Enterprise risk management consists of eight interrelated components. These are derived from the way management runs an enterprise and are integrated with the management process. These components are:

--Internal Environment –The internal environment encompasses the tone of an organization, and sets the basis for how risk is viewed and addressed by an institution’s people, including risk management philosophy and risk appetite, integrity and ethical values, and the environment in which they operate.

--Objective Setting –Objectives must exist before management can identify potential events affecting their achievement. Enterprise risk management ensures that management has in place a process to set objectives and that the chosen objectives support and align with the institution’s mission and are consistent with its risk appetite. Event Identification –Internal and external events affecting achievement of an institution’s objectives must be identified, distinguishing between risks and opportunities.

Enterprise risk management (ERM) includes the methods and processes used by organizations to manage risks and seize opportunities related to the achievement of their objectives. ERM provides a framework for risk management, which typically involves identifying particular events or circumstances relevant to the organization's objectives (risks and opportunities), assessing them in terms of likelihood and magnitude of impact, determining a response strategy, and monitoring progress.

Opportunities are channeled back to management’s strategy or objective-setting processes.

--Risk Assessment –Risks are analyzed, considering likelihood and impact, as a basis for determining how they should be managed. Risks are assessed on an inherent and a residual basis.

--Risk Response –Management selects risk responses –avoiding, accepting, reducing, or sharing risk –developing a set of actions to align risks with the institution’s risk tolerances and risk appetite.

--Control Activities –Policies and procedures are established and implemented to help ensure the risk responses are effectively carried out.

--Information and Communication –Relevant information is identified, captured, and communicated in a form and timeframe that enable people to carry out their responsibilities. Effective communication also occurs in a broader sense, flowing down, across, and up the institution.

--Monitoring –The entirety of enterprise risk management is monitored and modifications made as necessary. Monitoring is accomplished through ongoing management activities, separate evaluations, or both.

Risks are the events or conditions that may result in losses to the enterprise, or may prevent it from achieving its objectives. The sources of risk include the following:

1. The conditions and events in the decision environment of an enterprise that may prevent it from achieving its predetermined performance expectations; and/or

2. The conditions and events in an organisation that limit its capacity to achieve its predetermined objectives in a sustainable manner.

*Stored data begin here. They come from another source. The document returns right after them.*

(** X2. The parameters [fetch_page] sends: [aweme_id] and [cursor] are those
    of the call, whatever the base query string says; [count] is the one of
    the base query string when it has one, and the argument otherwise;
    every other key is as in the base query string. With its default of 20
    for [count], [_fetch_comment_page] of tiktok_standalone sends the same
    parameters. *)
Theorem fetch_page_sends_the_call_s_video_and_cursor :
  forall base_qs video_id cursor count,
    let parsed := TiktokComment._parse_base_qs base_qs in
    let params := TiktokComment.fetch_page_params base_qs video_id cursor count in
    assoc "aweme_id" params = Some video_id
    /\ assoc "cursor" params = Some (str_of_int cursor)
    /\ assoc "count" params
       = Some match assoc "count" parsed with
              | Some c => c
              | None => str_of_int count
              end
    /\ (forall k, k <> "aweme_id" -> k <> "cursor" -> k <> "count" ->
                  assoc k params = assoc k parsed)
    /\ forall c q,
         TiktokStandalone.comment_page_params (String c q) video_id cursor
         = TiktokComment.fetch_page_params (Some (String c q)) video_id cursor 20.
Proof.
  intros base_qs video_id cursor count parsed params.
  unfold params, TiktokComment.fetch_page_params. fold parsed.
  repeat split.
  - rewrite assoc_setdefault, assoc_dict_set_other by discriminate.
    now rewrite assoc_dict_set_same.
  - rewrite assoc_setdefault. now rewrite assoc_dict_set_same.
  - rewrite assoc_setdefault, !assoc_dict_set_other by discriminate.
    now destruct (assoc "count" parsed).
  - intros k Hv Hc Hn.
    rewrite assoc_setdefault, !assoc_dict_set_other by assumption.
    destruct (assoc k parsed); [ reflexivity | ].
    destruct (String.eqb_spec k "count"); [ contradiction | reflexivity ].
  - intros c q. unfold TiktokStandalone.comment_page_params,
      TiktokComment.fetch_page_params, TiktokComment._parse_base_qs,
      dict_of_pairs.
    now rewrite baseqs_params_pairs.
Qed.

End Requests.

(** ** Names: profile names, parsed inputs and file names *)
Module Names.
Import Py Text.

Section Profile.
Variable urlparse_path : string -> option string.

Lemma handle_of_url (url : string) :
  has_char "@" url = true ->
  let name := hd "" (str_split "/"
                       (hd "" (str_split "?" (last (str_split "@" url) "")))) in
  has_char "/" name = false
  /\ has_char "@" name = false
  /\ has_char "?" name = false
  /\ exists before after,
       url = (before ++ "@" ++ name ++ after)%string
       /\ has_char "@" after = false
       /\ (after = "" \/ prefix "?" after = true \/ prefix "/" after = true).
Proof.
  intros Hat name.
  destruct (str_split_last "@" url) as (before & Hurl & Hbefore).
  destruct (Hbefore Hat) as [b ->].
  set (t := last (str_split "@" url) "") in *.
  assert (Ht : has_char "@" t = false).
  { apply (str_split_pieces "@" url).
    destruct (exists_last (str_split_not_nil "@" url)) as (l & x & Hl).
    unfold t. rewrite Hl, last_last, in_app_iff. right. now left. }
  destruct (str_split_hd "?" t) as (r1 & Hr1 & Hr1').
  set (q := hd "" (str_split "?" t)) in *.
  assert (Hq : has_char "?" q = false).
  { apply (str_split_pieces "?" t). unfold q.
    destruct (str_split "?" t) eqn:E;
      [ now destruct (str_split_not_nil "?" t) | now left ]. }
  destruct (str_split_hd "/" q) as (r2 & Hr2 & Hr2').
  fold name in Hr2.
  assert (Hname : has_char "/" name = false).
  { apply (str_split_pieces "/" q). unfold name.
    destruct (str_split "/" q) eqn:E;
      [ now destruct (str_split_not_nil "/" q) | now left ]. }
  rewrite Hr1, has_char_app in Ht. apply orb_false_iff in Ht as [Htq Htr1].
  rewrite Hr2, has_char_app in Htq, Hq.
  apply orb_false_iff in Htq as [Hn1 Hn2].
  apply orb_false_iff in Hq as [Hq1 Hq2].
  repeat split; try assumption.
  exists b, (r2 ++ r1)%string. repeat split.
  - rewrite Hurl at 1. rewrite Hr1, Hr2.
    rewrite !str_app_assoc. reflexivity.
  - now rewrite has_char_app, Hn2, Htr1.
  - destruct Hr2' as [->|[r ->]].
    + destruct Hr1' as [->|[r ->]];
        [ now left | right; left; apply prefix_char ].
    + right. right. apply prefix_char.
Qed.

(** X3. The profile name [extract_profile_name] returns never holds a
    ["/"]. For a URL with an ["@"] it is the text after the last ["@"] up
    to the first ["?"] or ["/"] that follows, so it holds neither ["@"] nor
    ["?"]; for a URL with no ["@"] it is never empty. *)
Theorem profile_name_is_the_handle_of_the_url (url : string) :
  let name := TiktokPage.extract_profile_name urlparse_path url in
  has_char "/" name = false
  /\ (has_char "@" url = false -> name <> "")
  /\ (has_char "@" url = true ->
      has_char "@" name = false
      /\ has_char "?" name = false
      /\ exists before after,
           url = (before ++ "@" ++ name ++ after)%string
           /\ has_char "@" after = false
           /\ (after = "" \/ prefix "?" after = true \/ prefix "/" after = true))
  /\ TiktokPage.extract_profile_name urlparse_path
       "https://www.tiktok.com/@tuborg?lang=en" = "tuborg".
Proof.
  intros name. unfold name, TiktokPage.extract_profile_name.
  destruct (has_char "@" url) eqn:Hat.
  - destruct (handle_of_url url Hat) as (Hslash & Hat' & Hq & Hurl).
    split; [ exact Hslash | ].
    split; [ discriminate | ].
    split; [ now intros _ | reflexivity ].
  - assert (Hfallback :
      let name := match urlparse_path url with
                  | Some path =>
                      match find (fun part =>
                                    (negb (part =? "")%string
                                     && negb (prefix "@" part))%bool)
                                 (str_split "/" (strip_char "/" path)) with
                      | Some part => part
                      | None => "unknown_profile"
                      end
                  | None => "unknown_profile"
                  end in
      has_char "/" name = false /\ name <> "").
    { destruct (urlparse_path url) as [path|]; [ | now split ].
      destruct (find _ _) as [part|] eqn:Hfind; [ | now split ].
      apply find_some in Hfind as [Hin Hpart].
      apply andb_true_iff in Hpart as [Hne _].
      split; [ now apply (str_split_pieces "/" (strip_char "/" path)) | ].
      intros ->. discriminate. }
    destruct Hfallback as [Hslash Hne].
    split; [ exact Hslash | ].
    split; [ now intros _ | ].
    split; [ discriminate | reflexivity ].
Qed.

End Profile.

(** X4. What [parse_input] of tiktok_standalone returns is a page with the
    stripped input, which then starts with "http", or a query with the
    stripped input, which then does not; and the file name [save_to_json]
    builds from it holds no ["/"], with at most 50 characters taken from
    the input value. *)
Theorem tiktok_input_and_file_name (netloc : string -> option string)
    (input_str input_type value timestamp : string) :
  TiktokStandalone.parse_input netloc input_str = Some (input_type, value) ->
  has_char "/" timestamp = false ->
  value = strip input_str
  /\ (input_type = "page" /\ prefix "http" value = true
      \/ input_type = "query" /\ prefix "http" value = false)
  /\ has_char "/" (TiktokStandalone.filename input_type value timestamp) = false
  /\ has_char "@" (TiktokStandalone.input_value value) = false
  /\ (String.length (TiktokStandalone.input_value value) <= 50)%nat.
Proof.
  intros Hparse Hts.
  assert (Hvalue : has_char "/" (TiktokStandalone.input_value value) = false
                   /\ has_char "@" (TiktokStandalone.input_value value) = false).
  { unfold TiktokStandalone.input_value. split; apply has_char_substring.
    - apply replace_keeps_out; [ reflexivity | now apply replace_char ].
    - now apply replace_char. }
  destruct Hvalue as [Hslash Hat].
  assert (Hname : forall ty, has_char "/" ty = false ->
            has_char "/" (TiktokStandalone.filename ty value timestamp) = false).
  { intros ty Hty. unfold TiktokStandalone.filename.
    now rewrite !has_char_app, Hty, Hslash, Hts. }
  unfold TiktokStandalone.parse_input in Hparse. cbv zeta in Hparse.
  destruct (prefix "http" (strip input_str)) eqn:Hhttp.
  - destruct (netloc (strip input_str)) as [n|]; [ | discriminate ].
    destruct (contains "tiktok.com" n); [ | discriminate ].
    injection Hparse as <- <-.
    split; [ reflexivity | ].
    split; [ left; now split | ].
    split; [ now apply Hname | ].
    split; [ exact Hat | apply Normalizer.substring_length ].
  - injection Hparse as <- <-.
    split; [ reflexivity | ].
    split; [ right; now split | ].
    split; [ now apply Hname | ].
    split; [ exact Hat | apply Normalizer.substring_length ].
Qed.

Lemma tiktok_input_and_file_name_witness :
  let value := "https://www.tiktok.com/@tuborg" in
  value = strip " https://www.tiktok.com/@tuborg "
  /\ ("page" = "page" /\ prefix "http" value = true
      \/ "page" = "query" /\ prefix "http" value = false)
  /\ has_char "/" (TiktokStandalone.filename "page" value "20250301_101500")
     = false
  /\ has_char "@" (TiktokStandalone.input_value value) = false
  /\ (String.length (TiktokStandalone.input_value value) <= 50)%nat.
Proof.
  apply (tiktok_input_and_file_name (fun _ => Some "www.tiktok.com")
           " https://www.tiktok.com/@tuborg "); reflexivity.
Defined.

The common aim of all risk assessment models is to assess the potential risks that could impact negatively on the capacity of an institution to achieve its primary aims in an effective, efficient and economical manner. It normally entails the following phases:

--Determine context: This phase starts when the municipality research its decision-making, management and operating environments with a view of identifying risks.

--The next phase is when individual risks are identified.

--Once risks have been identified, it must the analyzedwith a view of prioritizing it in order to determine which must be mitigated, which accepted and which avoided.

--The next step is to evaluate risks to determine how each must be categorized and treated.

--The final phase is when the institution compares the risk values associated with each of the identified risks, compare it with defined risk threshold (absorption levels) and then decide how to treat it.